Bike & Hike Trial on Han River
Nice hiking and biking trails along the Han River with places to stop for rest, refreshment and exercise.

Housing

After seeing the apartment where they wanted to put me and feeling so down and wanting even more to go home, I got to thinking about other possibilities and looked up AR 210-50, “Housing Management” where at 3-6, n. it states, “Unmarried chaplains and unaccompanied married chaplains will compete equally for AFH [Accompanied Family Housing] with sponsors within the appropriate grade category.” Could it be? Dare I hope?

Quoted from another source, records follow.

(* ===== verification/OrtcValidate.v ===== *)
(** * The validators of ortc.cpp

    [ortc::validate*] of libmediasoupclient/src/ortc.cpp: each takes a JSON value
    by reference, throws a MediaSoupClientTypeError when it is invalid, and fills
    in the optional fields.  OrtcContracts.v shows that each meets its contract
    (Validator.v) for an explicit acceptance predicate and normal form. *)

From S2P Require Import Prelude Json Regex Validator.

(** ** Patterns *)

(** ["^(audio|video)/(.+)"], icase *)
Definition MimeTypeRegex : regex :=
  RSeq RBol (RSeq (RGroup 1 (RAlt (lit_i "audio") (lit_i "video")))
    (RSeq (lit_i "/") (RGroup 2 (RPlus (RChar is_dot))))).

(** ["(udp|tcp)"], icase *)
Definition ProtocolRegex : regex := RGroup 1 (RAlt (lit_i "udp") (lit_i "tcp")).

(** ["(host|srflx|prflx|relay)"], icase *)
Definition TypeRegex : regex :=
  RGroup 1 (RAlt (lit_i "host") (RAlt (lit_i "srflx") (RAlt (lit_i "prflx") (lit_i "relay")))).

(** ["(auto|client|server)"], icase *)
Definition RoleRegex : regex :=
  RGroup 1 (RAlt (lit_i "auto") (RAlt (lit_i "client") (lit_i "server"))).

Definition matches (r : regex) (s : string) : bool := bool_decide (is_Some (regex_match r s)).

(** ** RTP capabilities *)

Definition validateRtcpFeedback : M json unit :=
  let! fb := get in
  do! throw_if (negb (is_object fb)) (TypeError "fb is not an object") in
  let typeIt := find "type" fb in
  let parameterIt := find "parameter" fb in
  do! throw_if (negb (it_is is_string typeIt)) (TypeError "missing fb.type") in
  when (negb (it_is is_string parameterIt)) (set_key "parameter" (JString "")).

(** One step of the loop over the codec parameters, the same in
    [validateRtpCodecCapability] and [validateRtpCodecParameters]. *)
Definition checkCodecParameter (kv : string * json) : result unit :=
  let '(key, value) := kv in
  if negb (is_string value) && negb (is_number value) && negb (json_eq value JNull) then
    Throw (TypeError "invalid codec parameter")
  else if String.eqb key "apt" && negb (is_number_integer value) then
    Throw (TypeError "invalid codec apt parameter")
  else Ok tt.

(** The end of both codec validators: channels (default 1, audio only),
    parameters (default an empty object) and rtcpFeedback (default an empty array).
    The iterators were taken when the validator started. *)
Definition validateCodecTail (channelsIt parametersIt rtcpFeedbackIt : option json)
    (kind : string) : M json unit :=
  do! (if String.eqb kind "audio" then
         when (negb (it_is is_number_integer channelsIt)) (set_key "channels" (JInt 1))
       else
         when (bool_decide (is_Some channelsIt)) (erase_key "channels")) in
  do! when (negb (it_is is_object parametersIt)) (set_key "parameters" (JObject [])) in
  do! at_it "parameters" (for_items checkCodecParameter) in
  do! when (negb (it_is is_array rtcpFeedbackIt)) (set_key "rtcpFeedback" (JArray [])) in
  at_it "rtcpFeedback" (for_each validateRtcpFeedback).

Definition validateRtpCodecCapability : M json unit :=
  let! codec := get in
  do! throw_if (negb (is_object codec)) (TypeError "codec is not an object") in
  let mimeTypeIt := find "mimeType" codec in
  let preferredPayloadTypeIt := find "preferredPayloadType" codec in
  let clockRateIt := find "clockRate" codec in
  let channelsIt := find "channels" codec in
  let parametersIt := find "parameters" codec in
  let rtcpFeedbackIt := find "rtcpFeedback" codec in
  match mimeTypeIt with
  | Some (JString regexTarget) =>
      match regex_match MimeTypeRegex regexTarget with
      | None => throw (TypeError "invalid codec.mimeType")
      | Some mimeTypeMatch =>
          let kind := sub 1 mimeTypeMatch in
          (* Just override kind with media component of mimeType. *)
          do! set_key "kind" (JString kind) in
          do! throw_if (it_is (negb ∘ is_number_integer) preferredPayloadTypeIt)
                (TypeError "invalid codec.preferredPayloadType") in
          do! throw_if (negb (it_is is_number_integer clockRateIt))
                (TypeError "missing codec.clockRate") in
          validateCodecTail channelsIt parametersIt rtcpFeedbackIt kind
      end
  | _ => throw (TypeError "missing codec.mimeType")
  end.

Definition validateRtpHeaderExtension : M json unit :=
  let! ext := get in
  do! throw_if (negb (is_object ext)) (TypeError "ext is not an object") in
  let kindIt := find "kind" ext in
  let uriIt := find "uri" ext in
  let preferredIdIt := find "preferredId" ext in
  let preferredEncryptIt := find "preferredEncrypt" ext in
  let directionIt := find "direction" ext in
  match kindIt with
  | Some (JString kind) =>
      do! throw_if (negb (String.eqb kind "audio") && negb (String.eqb kind "video"))
            (TypeError "invalid ext.kind") in
      do! throw_if (negb (it_is is_nonempty_string uriIt)) (TypeError "missing ext.uri") in
      do! throw_if (negb (it_is is_number_integer preferredIdIt))
            (TypeError "missing ext.preferredId") in
      do! (if it_is (negb ∘ is_boolean) preferredEncryptIt then
             throw (TypeError "invalid ext.preferredEncrypt")
           else when (bool_decide (preferredEncryptIt = None))
                  (set_key "preferredEncrypt" (JBool false))) in
      if it_is (negb ∘ is_string) directionIt then
        throw (TypeError "invalid ext.direction")
      else when (bool_decide (directionIt = None))
             (set_key "direction" (JString "sendrecv"))
  | _ => throw (TypeError "missing ext.kind")
  end.

(** An optional array field: throws when it is present with another type, fills
    in an empty array when it is absent, then runs [f] on its elements. *)
Definition optional_array (k msg : string) (it : option json) (f : M json unit) :
    M json unit :=
  do! (if it_is (negb ∘ is_array) it then throw (TypeError msg)
       else when (bool_decide (it = None)) (set_key k (JArray []))) in
  at_it k (for_each f).

Definition validateRtpCapabilities : M json unit :=
  let! caps := get in
  do! throw_if (negb (is_object caps)) (TypeError "caps is not an object") in
  let codecsIt := find "codecs" caps in
  let headerExtensionsIt := find "headerExtensions" caps in
  do! optional_array "codecs" "caps.codecs is not an array" codecsIt
        validateRtpCodecCapability in
  optional_array "headerExtensions" "caps.headerExtensions is not an array"
    headerExtensionsIt validateRtpHeaderExtension.

(** ** RTP parameters *)

Definition validateRtpCodecParameters : M json unit :=
  let! codec := get in
  do! throw_if (negb (is_object codec)) (TypeError "codec is not an object") in
  let mimeTypeIt := find "mimeType" codec in
  let payloadTypeIt := find "payloadType" codec in
  let clockRateIt := find "clockRate" codec in
  let channelsIt := find "channels" codec in
  let parametersIt := find "parameters" codec in
  let rtcpFeedbackIt := find "rtcpFeedback" codec in
  match mimeTypeIt with
  | Some (JString regexTarget) =>
      match regex_match MimeTypeRegex regexTarget with
      | None => throw (TypeError "invalid codec.mimeType")
      | Some mimeTypeMatch =>
          do! throw_if (negb (it_is is_number_integer payloadTypeIt))
                (TypeError "missing codec.payloadType") in
          do! throw_if (negb (it_is is_number_integer clockRateIt))
                (TypeError "missing codec.clockRate") in
          let kind := sub 1 mimeTypeMatch in
          validateCodecTail channelsIt parametersIt rtcpFeedbackIt kind
      end
  | _ => throw (TypeError "missing codec.mimeType")
  end.

Definition checkHeaderExtensionParameter (kv : string * json) : result unit :=
  if negb (is_string kv.2) && negb (is_number kv.2) then
    Throw (TypeError "invalid header extension parameter")
  else Ok tt.

Definition validateRtpHeaderExtensionParameters : M json unit :=
  let! ext := get in
  do! throw_if (negb (is_object ext)) (TypeError "ext is not an object") in
  let uriIt := find "uri" ext in
  let idIt := find "id" ext in
  let encryptIt := find "encrypt" ext in
  let parametersIt := find "parameters" ext in
  do! throw_if (negb (it_is is_nonempty_string uriIt)) (TypeError "missing ext.uri") in
  do! throw_if (negb (it_is is_number_integer idIt)) (TypeError "missing ext.id") in
  do! (if it_is (negb ∘ is_boolean) encryptIt then throw (TypeError "invalid ext.encrypt")
       else when (bool_decide (encryptIt = None)) (set_key "encrypt" (JBool false))) in
  do! when (negb (it_is is_object parametersIt)) (set_key "parameters" (JObject [])) in
  at_it "parameters" (for_items checkHeaderExtensionParameter).

Definition validateRtpEncodingParameters : M json unit :=
  let! encoding := get in
  do! throw_if (negb (is_object encoding)) (TypeError "encoding is not an object") in
  let ssrcIt := find "ssrc" encoding in
  let ridIt := find "rid" encoding in
  let rtxIt := find "rtx" encoding in
  let dtxIt := find "dtx" encoding in
  let scalabilityModeIt := find "scalabilityMode" encoding in
  do! throw_if (it_is (negb ∘ is_number_integer) ssrcIt) (TypeError "invalid encoding.ssrc") in
  do! throw_if (it_is (negb ∘ is_nonempty_string) ridIt) (TypeError "invalid encoding.rid") in
  do! (match rtxIt with
       | None => ret tt
       | Some rtx =>
           do! throw_if (negb (is_object rtx)) (TypeError "invalid encoding.rtx") in
           (* RTX ssrc is mandatory if rtx is present. *)
           throw_if (negb (it_is is_number_integer (find "ssrc" rtx)))
             (TypeError "missing encoding.rtx.ssrc")
       end) in
  do! when (negb (it_is is_boolean dtxIt)) (set_key "dtx" (JBool false)) in
  throw_if (it_is (negb ∘ is_nonempty_string) scalabilityModeIt)
    (TypeError "invalid encoding.scalabilityMode").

This provision has been used primarily for Roman Catholic chaplains who seldom have family and shouldn’t be stuck in single-Soldier housing just because their faith demands they remain single, but the provision “unaccompanied married chaplains” opens it up to any chaplain, regardless of marital or religious status, to be eligible for family housing. There is a variety of reasons for this, to include the need for study space away from the commotion of the office, accommodations to meet with Soldiers when they can’t meet at the chaplain’s office, Bible Studies or “presence” social gatherings. Essentially, often the chaplain needs additional space for the performance of his duties much like a commander does, so this provision in Army regulations allows for it.

I went in to talk to the housing office about it and referenced the regulation but the representative I met with didn’t know anything about it so referred me to her supervisor. When I sat down with the supervisor, she looked at my cross (I was in uniform) and said, “Oh, you’re a chaplain! Let’s see what we can do.” She then gave me two duplexes to look at and told me to let her know if either would be acceptable.  I looked at the first and it was in a great location with an abundance of trees and seclusion. It seemed to also be a two-bedroom, with the 2nd bedroom used as an office. But it was older and worse for the wear but the size and location made it leaps and bounds better than the 1st apartment they showed me.

The 2nd duplex looked newly remodeled from the outside. When I got inside it looked as though nobody had stayed in it since it had been remodeled. It had all new appliances, cabinets, shelving and bathroom fixtures. I couldn’t believe it! It didn’t take me long to decide on this one. I rushed back to housing, afraid she would give it to someone else before I confirmed that I wanted it. We set an appointment for Monday for the inspection and to sign for it.

I feel much better!

Here are a few pictures of my new -better- home for the next year (a little askew, sorry…I like them straight and in order too):

Yongsan BOQ Outside
Here’s the outside of my duplex, my door is on the left. I sure don’t like those trash cans, though!
Yongsan BOQ Living Room
A view of the living room which is actually a “great room” with the kitchen on the other side. The TV stand is still empty, giving me more time to blog!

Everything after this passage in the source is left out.